Avec quels textes fonctionne vraiment la machine pénale ?
Les enquêteurs et les magistrats privilégient les qualifications larges, robustes, ce qui explique que 120 infractions sur 15 000 totalisent plus de 90 % des poursuites. Prenez l’exemple des violences conjugales. Sous la pression des associations, de nouvelles peines sont entrées dans la loi, mais ce sont les incriminations déjà prévues par le Code Napoléon qui sont le plus souvent retenues.
La loi Labbé, entrée en application en janvier 2019, punit de six mois d’emprisonnement et de 150 000 euros d’amende la détention de phytosanitaires de synthèse par un particulier. Un vieux bidon de glyphosate oublié dans le garage conduirait en prison ?
Ce sont des maxima. Il y a une individualisation des peines, sinon les magistrats ne serviraient à rien. On entre dans la carrière en pensant que la loi pénale, c’est le glaive. La réalité est beaucoup plus nuancée. On ne peut pas tout pénaliser. Une loi interdisant de mendier avec un enfant de moins de six ans a été adoptée à l’unanimité en 2003. Le Conseil constitutionnel a demandé une modification : il fallait que la santé de l’enfant soit en danger pour que le délit soit caractérisé. Tous les mendiants concernés se sont procuré très vite des certificats médicaux attestant que leurs enfants se portaient bien. Un coup pour rien.
Est-ce à dire que l’inflation normative est sans conséquence concrète ?
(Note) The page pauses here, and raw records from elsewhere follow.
(* ===== verification/Migrations.v ===== *)
(** Schema migration graphs: [definition.go] and the graph part of [read.go] of
    [internal/database/migration/definition].

    The queries of a migration are values of a type that the model does not
    look into ([sqlf.Query] is a third-party type), behind a pointer.  Slices that the source
    filters or reverses in place are fresh in every call, so they are lists. *)
From S2P Require Import Prelude GoStr GoLib GoMap Syntax.

(** ** Data *)
Record IndexMetadata := MkIndexMetadata { TableName : gostring; IndexName : gostring }.

Record MigrationDefinition (Query : Type) := MkDefinition {
  d_ID : Z;
  d_Name : gostring;
  UpQuery : option Query;
  DownQuery : option Query;
  Privileged : bool;
  NonIdempotent : bool;
  Parents : list Z;
  IsCreateIndexConcurrently : bool;
  d_IndexMetadata : option IndexMetadata
}.
Arguments MkDefinition {Query}.
Arguments d_ID {Query}.
Arguments d_Name {Query}.
Arguments UpQuery {Query}.
Arguments DownQuery {Query}.
Arguments Parents {Query}.

Record Definitions (Query : Type) := MkDefinitions {
  definitions : list (MigrationDefinition Query);
  definitionsMap : gmap Z (MigrationDefinition Query)
}.
Arguments MkDefinitions {Query}.
Arguments definitions {Query}.
Arguments definitionsMap {Query}.

(** Errors: [errors.Newf], the instructional errors of [read.go], and
    [errors.Wrap]. *)
Inductive merror :=
| NewError (msg : gostring)
| instructionalError (class description instructions : gostring)
| WrapError (err : merror) (msg : gostring).

Definition intsToStrings (ints : list Z) : list gostring := map FormatInt ints.

(** [fmt]'s [%v] of a slice of integers. *)
Definition format_ints (ints : list Z) : gostring :=
  str "[" ++ Join (intsToStrings ints) (str " ") ++ str "]".

Definition unknownMigrationError (id : Z) (source : option Z) : merror :=
  match source with
  | None => NewError (str "unknown migration " ++ FormatInt id)
  | Some source =>
      NewError (str "unknown migration " ++ FormatInt id ++ str " referenced from migration " ++
                FormatInt source)
  end.

Section Migrations.
Context {Query : Type}.
Notation def := (MigrationDefinition Query).
Implicit Types (d : def) (ds : list def).

(** ** Reading the graph *)

Definition add_child (child : Z) (childMap : gmap Z (list Z)) (parent : Z) : gmap Z (list Z) :=
  <[parent := default [] (childMap !! parent) ++ [child]]> childMap.

Definition children (migrationDefinitions : list def) : gmap Z (list Z) :=
  fold_left (fun childMap d => fold_left (add_child (d_ID d)) (Parents d) childMap)
    migrationDefinitions ∅.

Definition root (migrationDefinitions : list def) : result merror Z :=
  let roots := map d_ID (List.filter (fun d => Nat.eqb (length (Parents d)) 0) migrationDefinitions) in
  match roots with
  | [] =>
      Err (instructionalError (str "no roots") (str "every migration declares a parent")
             (Join [str "There is no migration defined in this schema that does not declare a parent.";
                    str "This indicates either a migration dependency cycle or a reference to a parent migration that no longer exists."]
                   (str " ")))
  | [r] => Ok r
  | _ =>
      Err (instructionalError (str "multiple roots")
             (str "expected exactly one migration to have no parent but found " ++
              FormatInt (Z.of_nat (length roots)) ++ str " (" ++ format_ints roots ++ str ")")
             (Join [str "There are multiple migrations defined in this schema that do not declare a parent.";
                    str "This indicates a new migration that did not correctly attach itself to an existing migration.";
                    str "This may also indicate the presence of a duplicate squashed migration."]
                   (str " ")))
  end.

(** The marks of the depth-first search; an identifier without an entry is
    unvisited. *)
Inductive MarkType := MarkTypeUnvisited | MarkTypeVisiting | MarkTypeVisited.

Record dfs_state := MkDfs { marks : gmap Z MarkType; order : list Z }.

(** [for len(parents) > 0 && parents[0] != id { parents = parents[1:] }] *)
Fixpoint peel (id : Z) (parents : list Z) : list Z :=
  match parents with
  | [] => []
  | p :: rest => if (p =? id)%Z then parents else peel id rest
  end.

Definition cycle_error (id : Z) (parents : list Z) : merror :=
  instructionalError (str "migration dependency cycle")
    (str "migrations " ++ FormatInt (default 0%Z (last parents)) ++ str " and " ++ FormatInt id ++
     str " declare each other as dependencies")
    (str "Break one of the links in the following cycle:" ++ [10%Z] ++
     Join (intsToStrings (parents ++ [id])) (str " -> ")).

(** The loop over the children of a node, for the function that visits one. *)
Fixpoint dfs_children (visit : Z -> dfs_state -> run (result merror dfs_state))
    (children : list Z) (st : dfs_state) : run (result merror dfs_state) :=
  match children with
  | [] => Done (Ok st)
  | child :: children =>
      let! r := visit child st in
      match r with
      | Err err => Done (Err err)
      | Ok st => dfs_children visit children st
      end
  end.

(** After an error the search is abandoned, so the state is dropped; the
    deferred mark is set on the way out of a call that returns no error. *)
Fixpoint dfs (fuel : nat) (childMap : gmap Z (list Z)) (id : Z) (parents : list Z)
    (st : dfs_state) : run (result merror dfs_state) :=
  match fuel with
  | O => OutOfFuel
  | S fuel =>
      match default MarkTypeUnvisited (marks st !! id) with
      | MarkTypeVisiting =>
          match peel id parents with
          | [] => Panics "unreachable"
          | parents => Done (Err (cycle_error id parents))
          end
      | MarkTypeVisited => Done (Ok st)
      | MarkTypeUnvisited =>
          let st := MkDfs (<[id := MarkTypeVisiting]> (marks st)) (order st) in
          let! r := dfs_children (fun child => dfs fuel childMap child (parents ++ [id]))
                      (default [] (childMap !! id)) st in
          match r with
          | Err err => Done (Err err)
          | Ok st => Done (Ok (MkDfs (<[id := MarkTypeVisited]> (marks st)) (order st ++ [id])))
          end
      end
  end.

(** The search from every node that has no mark yet. *)
Fixpoint dfs_rest (fuel : nat) (childMap : gmap Z (list Z)) (migrationDefinitions : list def)
    (st : dfs_state) : run (result merror dfs_state) :=
  match migrationDefinitions with
  | [] => Done (Ok st)
  | d :: migrationDefinitions =>
      match marks st !! d_ID d with
      | Some _ => dfs_rest fuel childMap migrationDefinitions st
      | None =>
          let! r := dfs fuel childMap (d_ID d) [] st in
          match r with
          | Err err => Done (Err err)
          | Ok st => dfs_rest fuel childMap migrationDefinitions st
          end
      end
  end.

(** Descending order, [sort.Sort(sort.Reverse(sort.IntSlice(children)))]. *)
Definition sort_descending : list Z -> list Z := insertion_sort (fun a b => Z.ltb b a).

(** A path of the search visits distinct nodes, so one unit of fuel per
    definition and two more are enough. *)
Definition dfs_fuel (migrationDefinitions : list def) : nat := length migrationDefinitions + 2.

Definition findDefinitionOrder (migrationDefinitions : list def) : run (result merror (list Z)) :=
  match root migrationDefinitions with
  | Err err => Done (Err err)
  | Ok root =>
      let fuel := dfs_fuel migrationDefinitions in
      let childMap := sort_descending <$> children migrationDefinitions in
      let! r := dfs fuel childMap root [] (MkDfs ∅ []) in
      match r with
      | Err err => Done (Err err)
      | Ok st =>
          if Nat.ltb (length (order st)) (length migrationDefinitions) then
            let! r := dfs_rest fuel childMap migrationDefinitions st in
            match r with
            | Err err => Done (Err err)
            | Ok _ => Panics "unreachable"
            end
          else Done (Ok (order st))
      end
  end.

Definition index_by_id (migrationDefinitions : list def) : gmap Z def :=
  fold_left (fun m d => <[d_ID d := d]> m) migrationDefinitions ∅.

(** The first parent that no definition has. *)
Fixpoint check_parents (m : gmap Z def) (ds : list def) : option merror :=
  match ds with
  | [] => None
  | d :: ds =>
      match List.find (fun parent => bool_decide (m !! parent = None)) (Parents d) with
      | Some parent => Some (unknownMigrationError parent (Some (d_ID d)))
      | None => check_parents m ds
      end
  end.

Definition zeroDefinition : def := MkDefinition 0 [] None None false false [] false None.

(** [migrationDefinitions[len-1-i] = migrationDefinitionMap[id]] for every
    [i, id]. *)
Fixpoint fill_backwards (m : gmap Z def) (n i : nat) (order : list Z) (ds : list def)
    : run (list def) :=
  match order with
  | [] => Done ds
  | id :: order =>
      if Nat.ltb i n
      then fill_backwards m n (S i) order (<[(n - 1 - i)%nat := default zeroDefinition (m !! id)]> ds)
      else Panics "index out of range"
  end.

Definition reorderDefinitions (migrationDefinitions : list def) : run (result merror (list def)) :=
  match migrationDefinitions with
  | [] => Done (Ok [])
  | _ =>
      let migrationDefinitionMap := index_by_id migrationDefinitions in
      match check_parents migrationDefinitionMap migrationDefinitions with
      | Some err => Done (Err err)
      | None =>
          let! r := findDefinitionOrder migrationDefinitions in
          match r with
          | Err err => Done (Err err)
          | Ok order =>
              let! ds := fill_backwards migrationDefinitionMap (length migrationDefinitions) 0
                           order migrationDefinitions in
              Done (Ok ds)
          end
      end
  end.

(** ** Definitions *)

Definition newDefinitions (migrationDefinitions : list def) : Definitions Query :=
  MkDefinitions migrationDefinitions (index_by_id migrationDefinitions).

Definition NewDefinitions (migrationDefinitions : list def)
    : run (result merror (Definitions Query)) :=
  let! r := reorderDefinitions migrationDefinitions in
  match r with
  | Err err => Done (Err (WrapError err (str "reorderDefinitions")))
  | Ok migrationDefinitions => Done (Ok (newDefinitions migrationDefinitions))
  end.

Definition All (ds : Definitions Query) : list def := definitions ds.

Definition GetByID (ds : Definitions Query) (id : Z) : option def := definitionsMap ds !! id.

Definition Root (ds : Definitions Query) : run def :=
  match definitions ds with
  | d :: _ => Done d
  | [] => Panics "index out of range [0] with length 0"
  end.

Definition Leaves (ds : Definitions Query) : list def :=
  let childrenMap := children (definitions ds) in
  List.filter (fun d => Nat.eqb (length (default [] (childrenMap !! d_ID d))) 0) (definitions ds).

(** The first parent of a remaining definition that is not included. *)
Fixpoint check_filter (ids : gset Z) (filtered : list def) : option merror :=
  match filtered with
  | [] => None
  | d :: filtered =>
      match List.find (fun parent => bool_decide (parent ∉ ids)) (Parents d) with
      | Some parent =>
          Some (NewError (str "illegal filter: migration " ++ FormatInt (d_ID d) ++
                          str " (included) references parent migration " ++ FormatInt parent ++
                          str " (excluded)"))
      | None => check_filter ids filtered
      end
  end.

Definition Filter (ds : Definitions Query) (ids : list Z) : result merror (Definitions Query) :=
  let idMap : gset Z := list_to_set ids in
  let filtered := List.filter (fun d => bool_decide (d_ID d ∈ idMap)) (definitions ds) in
  match check_filter idMap filtered with
  | Some err => Err err
  | None => Ok (newDefinitions filtered)
  end.

(** ** Dominators *)

Definition intersect (a : list Z) (bs : list (list Z)) : list Z :=
  fold_left (fun intersection b => List.filter (fun v => bool_decide (v ∈ b)) intersection) bs a.

Definition dominators_step (dominators : gmap Z (list Z)) (d : def) : gmap Z (list Z) :=
  let get id := default [] (dominators !! id) in
  <[d_ID d :=
      d_ID d :: match Parents d with
                | [] => []
                | parent :: parents => intersect (get parent) (map get parents)
                end]> dominators.

Definition dominators (ds : Definitions Query) : gmap Z (list Z) :=
  fold_left dominators_step (definitions ds) ∅.

Definition LeafDominator (ds : Definitions Query) (extraIDs : list Z) : option def :=
  let dominators := dominators ds in
  let get id := default [] (dominators !! id) in
  match map (fun leaf => get (d_ID leaf)) (Leaves ds) ++ map get extraIDs with
  | [] => None
  | a :: bs =>
      match intersect a bs with
      | [] => None
      | same :: _ => GetByID ds same
      end
  end.

(** ** Traversals *)

(** One round over the frontier: identifiers with the node that referred to
    them. *)
Fixpoint traverse_round (ds : Definitions Query) (next : def -> list Z)
    (frontier newFrontier : list (Z * option Z)) (visited : gset Z)
    : result merror (gset Z * list (Z * option Z)) :=
  match frontier with
  | [] => Ok (visited, newFrontier)
  | (id, parent) :: frontier =>
      if bool_decide (id ∈ visited) then traverse_round ds next frontier newFrontier visited
      else
        match GetByID ds id with
        | None => Err (unknownMigrationError id parent)
        | Some d =>
            traverse_round ds next frontier (newFrontier ++ map (fun n => (n, Some id)) (next d))
              ({[id]} ∪ visited)
        end
  end.

Fixpoint traverse_loop (fuel : nat) (ds : Definitions Query) (next : def -> list Z)
    (frontier : list (Z * option Z)) (visited : gset Z) : run (result merror (gset Z)) :=
  match frontier with
  | [] => Done (Ok visited)
  | _ =>
      match fuel with
      | O => OutOfFuel
      | S fuel =>
          match traverse_round ds next frontier [] visited with
          | Err err => Done (Err err)
          | Ok (visited, frontier) => traverse_loop fuel ds next frontier visited
          end
      end
  end.

(** Every round but the last visits a definition for the first time. *)
Definition traverse_fuel (ds : Definitions Query) : nat := size (definitionsMap ds) + 2.

Definition traverse (ds : Definitions Query) (targetIDs : list Z) (next : def -> list Z)
    : run (result merror (list def)) :=
  let! r := traverse_loop (traverse_fuel ds) ds next (map (fun id => (id, None)) targetIDs) ∅ in
  match r with
  | Err err => Done (Err err)
  | Ok visited =>
      Done (Ok (List.filter (fun d => bool_decide (d_ID d ∈ visited)) (definitions ds)))
  end.

Definition Up (ds : Definitions Query) (appliedIDs targetIDs : list Z)
    : run (result merror (list def)) :=
  let! r := traverse ds targetIDs Parents in
  match r with
  | Err err => Done (Err err)
  | Ok ds => Done (Ok (List.filter (fun d => negb (bool_decide (d_ID d ∈ appliedIDs))) ds))
  end.

Definition Down (ds : Definitions Query) (appliedIDs targetIDs : list Z)
    : run (result merror (list def)) :=
  let childrenMap := children (definitions ds) in
  let! r := traverse ds targetIDs (fun d => default [] (childrenMap !! d_ID d)) in
  match r with
  | Err err => Done (Err err)
  | Ok ds =>
      Done (Ok (rev (List.filter (fun d =>
        negb (bool_decide (d_ID d ∈ targetIDs)) && bool_decide (d_ID d ∈ appliedIDs)) ds)))
  end.
End Migrations.
(** C39: [Up] fails exactly when a target is unknown.  Otherwise it returns the
    targets and their ancestors that are not applied yet; they can be applied
    in the order given, every migration after its parents, and after that all
    targets and ancestors are applied and nothing else has changed. *)
Theorem Up_correct ds (applied targets : list Z) :
  valid_definitions ds ->
  exists r, Up ds applied targets = Done r /\
  match r with
  | Err _ => exists t, t ∈ targets /\ t ∉ ids (definitions ds)
  | Ok plan =>
      (forall t, t ∈ targets -> t ∈ ids (definitions ds)) /\
      (forall d, d ∈ plan <-> d ∈ definitions ds /\ needed ds targets (d_ID d) /\ d_ID d ∉ applied) /\
      exists final, apply_all (list_to_set applied) plan = Some final /\
        forall x, x ∈ final <-> x ∈ applied \/ needed ds targets x
  end.
Proof.
  intros Hv. pose proof Hv as [Hn Ht Hm]. unfold Up.
  destruct (traverse_spec ds Parents) with (targets := targets) as ([out|e] & Hr & H).
  { intros id d n [Hd _]%GetByID_spec Hin; [|done].
    pose proof (topological_elem _ _ _ Ht Hd Hin) as Hk.
    destruct (GetByID ds n) eqn:E; [by eexists|]. by apply GetByID_known in E. }
  2: { rewrite Hr. eexists. split; [done|]. destruct H as (t & Ht' & Hno). exists t.
       split; [done|]. by apply GetByID_known. }
  rewrite Hr. simpl. eexists. split; [done|]. destruct H as (Hknown & visited & Hvis & ->).
  assert (forall d, d ∈ List.filter (fun d => negb (bool_decide (d_ID d ∈ applied)))
      (List.filter (fun d => bool_decide (d_ID d ∈ visited)) (definitions ds)) <->
    d ∈ definitions ds /\ needed ds targets (d_ID d) /\ d_ID d ∉ applied) as Hplan.
  { intros d. rewrite list_elem_of_In, !filter_In, <- list_elem_of_In, negb_true_iff,
      bool_decide_eq_true, bool_decide_eq_false, Hvis, reached_parents by done. tauto. }
  assert (forall t, t ∈ targets -> t ∈ ids (definitions ds)) as Hk.
  { intros t Hin. destruct (Hknown t Hin) as [d [Hd <-]%GetByID_spec]; [|done]. by apply list_elem_of_fmap_2. }
  split_and!; [done|exact Hplan|].
  eexists. split.
  - apply apply_all_spec. intros l1 d l2 E p Hp.
    assert (d ∈ l1 ++ d :: l2) as Hd by (apply elem_of_app; right; by left). rewrite <- E in Hd.
    apply Hplan in Hd as (Hdin & (t & Ht' & Hreach) & _).
    destruct (decide (p ∈ applied)) as [|Hna]; [left; by apply elem_of_list_to_set|right].
    rewrite filter_filter_andb in E. eapply filter_topological; [exact Ht|done|exact E|done|].
    rewrite <- filter_filter_andb. pose proof (topological_elem _ _ _ Ht Hdin Hp) as Hpk.
    apply list_elem_of_fmap in Hpk as (x & -> & Hx). apply list_elem_of_fmap_2, Hplan.
    split_and!; [done| |done]. exists t. split; [done|]. eapply rtc_r; [exact Hreach|].
    by exists d.
  - intros x. rewrite elem_of_union, !elem_of_list_to_set. split.
    + intros [(d & -> & (_ & ? & _)%Hplan)%list_elem_of_fmap|?]; auto.
    + intros [?|Hx]; [by right|]. destruct (decide (x ∈ applied)) as [|Hna]; [by right|left].
      pose proof (needed_known ds targets x Ht Hk Hx) as Hxk.
      apply list_elem_of_fmap in Hxk as (d & -> & Hd). by apply list_elem_of_fmap_2, Hplan.
Qed.

(** ** [Down] *)

Lemma ids_filter_NoDup (f : def -> bool) l : NoDup (ids l) -> NoDup (ids (List.filter f l)).
Proof.
  unfold ids. induction l as [|d l IH]; simpl; [done|]. rewrite NoDup_cons. intros [Hd Hl].
  destruct (f d); simpl; [|by apply IH]. apply NoDup_cons. split; [|by apply IH].
  intros (e & Ee & He)%list_elem_of_fmap. apply Hd. rewrite Ee. apply list_elem_of_fmap_2.
  by apply list_elem_of_In, filter_In in He as [?%list_elem_of_In _].
Qed.

(** Read backwards, a filtered topological list has children before parents. *)
Lemma rev_filter_order (f : def -> bool) l l1 d l2 e :
  topological l -> NoDup (ids l) -> rev (List.filter f l) = l1 ++ d :: l2 ->
  e ∈ List.filter f l -> d_ID d ∈ Parents e -> d_ID e ∈ ids l1.
Proof.
  intros Ht Hn E He Hp. apply (f_equal (@rev _)) in E.
  rewrite rev_involutive, rev_app_distr in E. simpl in E. rewrite <- app_assoc in E. simpl in E.
  pose proof (ids_filter_NoDup f l Hn) as Hnf.
  assert (d ∈ List.filter f l) as Hd by (rewrite E; apply elem_of_app; right; by left).
  pose proof He as He'. rewrite E in He. apply elem_of_app in He as [He|[->|He]%elem_of_cons].
  - exfalso. apply list_elem_of_split in He as (a & b & Eab). rewrite Eab, <- app_assoc in E.
    assert (d_ID d ∈ ids a) as Ha.
    { eapply filter_topological; [exact Ht|done|exact E|done|by apply list_elem_of_fmap_2]. }
    rewrite E in Hnf. unfold ids in Hnf, Ha. rewrite map_app in Hnf.
    apply NoDup_app in Hnf as (_ & Hdis & _). apply (Hdis _ Ha). simpl. rewrite map_app. set_solver.
  - exfalso. apply (topological_acyclic _ (d_ID d) Ht Hn). apply tc_once. exists d. split_and!; [|done|done].
    by apply list_elem_of_In, filter_In in Hd as [?%list_elem_of_In _].
  - rewrite <- Permutation_rev in He. by apply list_elem_of_fmap_2.
Qed.

(** The last edge of a path. *)
Lemma tc_last {A} (R : relation A) x y : tc R x y -> exists z, R z y.
Proof. induction 1; eauto. Qed.

Lemma step_children ds a b :
  valid_definitions ds ->
  next_edge ds (fun d => default [] (children (definitions ds) !! d_ID d)) a b <-> child (definitions ds) a b.
Proof.
  intros Hv. pose proof Hv as [Hn Ht Hm]. unfold next_edge. split.
  - intros (d & [_ <-]%GetByID_spec & Hb); [|done]. by apply children_spec.
  - intros Hc. pose proof Hc as (e & He & <- & Ha).
    pose proof (topological_elem _ _ _ Ht He Ha) as (d & -> & Hd)%list_elem_of_fmap.
    exists d. split; [by apply GetByID_spec|]. by apply children_spec.
Qed.

(** [x] is a strict descendant of a target. *)
Definition below ds (targets : list Z) (x : Z) : Prop :=
  exists t, t ∈ targets /\ tc (child (definitions ds)) t x.

Lemma reached_children ds targets x :
  valid_definitions ds -> (forall t, t ∈ targets -> ~ below ds targets t) ->
  (reached ds (fun d => default [] (children (definitions ds) !! d_ID d)) targets x /\ x ∉ targets)
  <-> below ds targets x.
Proof.
  intros Hv Hanti. unfold reached. split.
  - intros [(t & Ht & Hr) Hno]. exists t. split; [done|].
    assert (rtc (child (definitions ds)) t x) as Hc.
    { eapply rtc_subrel; [|exact Hr]. intros a b. by rewrite step_children. }
    apply rtc_tc in Hc as [->|?]; done.
  - intros (t & Ht & Hc). split; [|intros Hx; apply (Hanti x Hx); by exists t].
    exists t. split; [done|]. eapply rtc_subrel; [|apply tc_rtc; exact Hc].
    intros a b. by rewrite step_children.
Qed.

(** [Down] fails exactly when a target is unknown.  Otherwise, when no target
    is a descendant of another, it returns the applied strict descendants of the
    targets; they can be undone in the order given, every migration before its
    parents, and after that exactly these are gone, so that the targets have no
    applied children. *)
Theorem Down_correct ds (applied targets : list Z) :
  valid_definitions ds -> (forall t, t ∈ targets -> ~ below ds targets t) ->
  exists r, Down ds applied targets = Done r /\
  match r with
  | Err _ => exists t, t ∈ targets /\ t ∉ ids (definitions ds)
  | Ok plan =>
      (forall t, t ∈ targets -> t ∈ ids (definitions ds)) /\
      (forall d, d ∈ plan <-> d ∈ definitions ds /\ below ds targets (d_ID d) /\ d_ID d ∈ applied) /\
      exists final, unapply_all ds (list_to_set applied) plan = Some final /\
        (forall x, x ∈ final <-> x ∈ applied /\ ~ below ds targets x) /\
        (forall t x, t ∈ targets -> child (definitions ds) t x -> x ∉ final)
  end.
Proof.
  intros Hv Hanti. pose proof Hv as [Hn Ht Hm]. unfold Down.
  set (next := fun d => default [] (children (definitions ds) !! d_ID d)).
  destruct (traverse_spec ds next) with (targets := targets) as ([out|e] & Hr & H).
  { intros id d n Hd Hin. assert (child (definitions ds) id n) as (e & He & <- & _).
    { apply step_children; [done|]. by exists d. }
    exists e. by apply GetByID_spec. }
  2: { rewrite Hr. eexists. split; [done|]. destruct H as (t & Ht' & Hno). exists t.
       split; [done|]. by apply GetByID_known. }
  rewrite Hr. simpl. eexists. split; [done|]. destruct H as (Hknown & visited & Hvis & ->).
  set (keep := fun d => negb (bool_decide (d_ID d ∈ targets)) && bool_decide (d_ID d ∈ applied)).
  assert (forall d, d ∈ List.filter keep (List.filter (fun d => bool_decide (d_ID d ∈ visited))
      (definitions ds)) <-> d ∈ definitions ds /\ below ds targets (d_ID d) /\ d_ID d ∈ applied) as Hplan.
  { intros d. rewrite <- reached_children by done. unfold keep.
    rewrite list_elem_of_In, !filter_In, <- list_elem_of_In, andb_true_iff, negb_true_iff,
      !bool_decide_eq_true, bool_decide_eq_false, Hvis. fold next. tauto. }
  assert (forall x, x ∈ applied -> below ds targets x -> exists d, x = d_ID d /\ d ∈ List.filter keep
    (List.filter (fun d => bool_decide (d_ID d ∈ visited)) (definitions ds))) as Hback.
  { intros x Ha Hb. pose proof Hb as (t & _ & [z (d & Hd & <- & _)]%tc_last). exists d.
    split; [done|]. by apply Hplan. }
  split_and!.
  - intros t Hin. destruct (Hknown t Hin) as [d [Hd <-]%GetByID_spec]; [|done]. by apply list_elem_of_fmap_2.
  - intros d. rewrite <- Permutation_rev. apply Hplan.
  - eexists. split; [|split].
    + apply unapply_all_spec. intros l1 d l2 E e He Hp Ha. apply elem_of_list_to_set in Ha.
      assert (d ∈ l1 ++ d :: l2) as Hd by (apply elem_of_app; right; by left).
      rewrite <- E, <- Permutation_rev in Hd. apply Hplan in Hd as (Hd & (t & Ht' & Hc) & Hda).
      destruct (Hback (d_ID e) Ha) as (e' & Hee & He').
      { exists t. split; [done|]. eapply tc_r; [exact Hc|]. by exists e. }
      assert (e = e') as <- by (eapply ids_inj; [exact Hn|done|by apply Hplan in He' as [? _]|done]).
      rewrite filter_filter_andb in E, He'. by eapply rev_filter_order.
    + intros x. rewrite elem_of_difference, !elem_of_list_to_set. unfold ids. rewrite <- Permutation_rev.
      split; intros [Ha Hno]; (split; [done|]).
      * intros Hb. destruct (Hback x Ha Hb) as (d & -> & Hd). by apply Hno, list_elem_of_fmap_2.
      * intros (d & -> & (_ & Hb & _)%Hplan)%list_elem_of_fmap. done.
    + intros t x Hin Hc. rewrite elem_of_difference, !elem_of_list_to_set. unfold ids.
      rewrite <- Permutation_rev. intros [Ha Hno]. destruct (Hback x Ha) as (d & -> & Hd).
      { exists t. split; [done|]. by apply tc_once. }
      by apply Hno, list_elem_of_fmap_2.
Qed.

(** [NewDefinitions] returns valid definitions. *)
Lemma NewDefinitions_valid (l : list def) ds :
  NoDup (ids l) -> NewDefinitions l = Done (Ok ds) -> valid_definitions ds.
Proof.
  intros Hn. unfold NewDefinitions.
  destruct (reorderDefinitions_spec l Hn) as ([ds'|e] & -> & H); simpl; intros [= <-].
  destruct H as (Hp & Ht & _). split; simpl; [unfold ids; by rewrite Hp|done|done].
Qed.
End Plans.

Section Witness.
Definition w_graph : Definitions gostring :=
  newDefinitions [mig 1 []; mig 2 [1]; mig 3 [1]; mig 4 [2; 3]]%Z.

Lemma w_graph_valid : valid_definitions w_graph.
Proof.
  apply (NewDefinitions_valid w_diamond); [repeat constructor; vm_compute; set_solver|].
  vm_compute. reflexivity.
Qed.

Lemma Up_correct_witness :
  valid_definitions w_graph /\ Up w_graph [1%Z] [2%Z] = Done (Ok [mig 2 [1%Z]]) /\
  exists r, Up w_graph [1%Z] [2%Z] = Done r.
Proof.
  split_and!; [exact w_graph_valid|vm_compute; reflexivity|].
  destruct (Up_correct w_graph [1%Z] [2%Z] w_graph_valid) as (r & Hr & _). by exists r.
Defined.

Lemma w_no_target_below : forall t, t ∈ [2%Z] -> ~ below w_graph [2%Z] t.
Proof.
  intros t ->%list_elem_of_singleton (t' & ->%list_elem_of_singleton & Hc).
  destruct w_graph_valid as [Hn Ht _]. by apply (topological_acyclic _ 2%Z Ht Hn).
Qed.

Lemma Down_correct_witness :
  valid_definitions w_graph /\ Down w_graph [1; 2; 4]%Z [2%Z] = Done (Ok [mig 4 [2; 3]%Z]) /\
  exists r, Down w_graph [1; 2; 4]%Z [2%Z] = Done r.
Proof.
  split_and!; [exact w_graph_valid|vm_compute; reflexivity|].
  destruct (Down_correct w_graph [1; 2; 4]%Z [2%Z] w_graph_valid w_no_target_below) as (r & Hr & _).
  by exists r.
Defined.
End Witness.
Non. La prolifération des lois pénales est néfaste. La société se judiciarise. On enregistre 5 millions de plaintes chaque année, 3 millions donneront lieu à une enquête dont 600 000 seront examinées par un tribunal. C’est beaucoup. La machine ne suit pas. 40 % des peines de prison ne sont jamais appliquées, faute de places. Les repères se brouillent. Si vous faites trop de lois, elles perdent de leur valeur.
En tant que président de la Fondation Scelles, qui lutte contre la prostitution, vous avez pourtant contribué à l’inflation législative, en défendant la pénalisation des clients de prostituées.
Je le confesse ! Le droit doit aussi évoluer. Nous avions une obligation européenne de lutte contre la traite des êtres humains. Ceux qui se sont opposés à la pénalisation du client ne voient peut-être pas que l’époque a changé. Les réseaux de traite se sont structurés, ils recourent massivement à des mineures. Il fallait agir.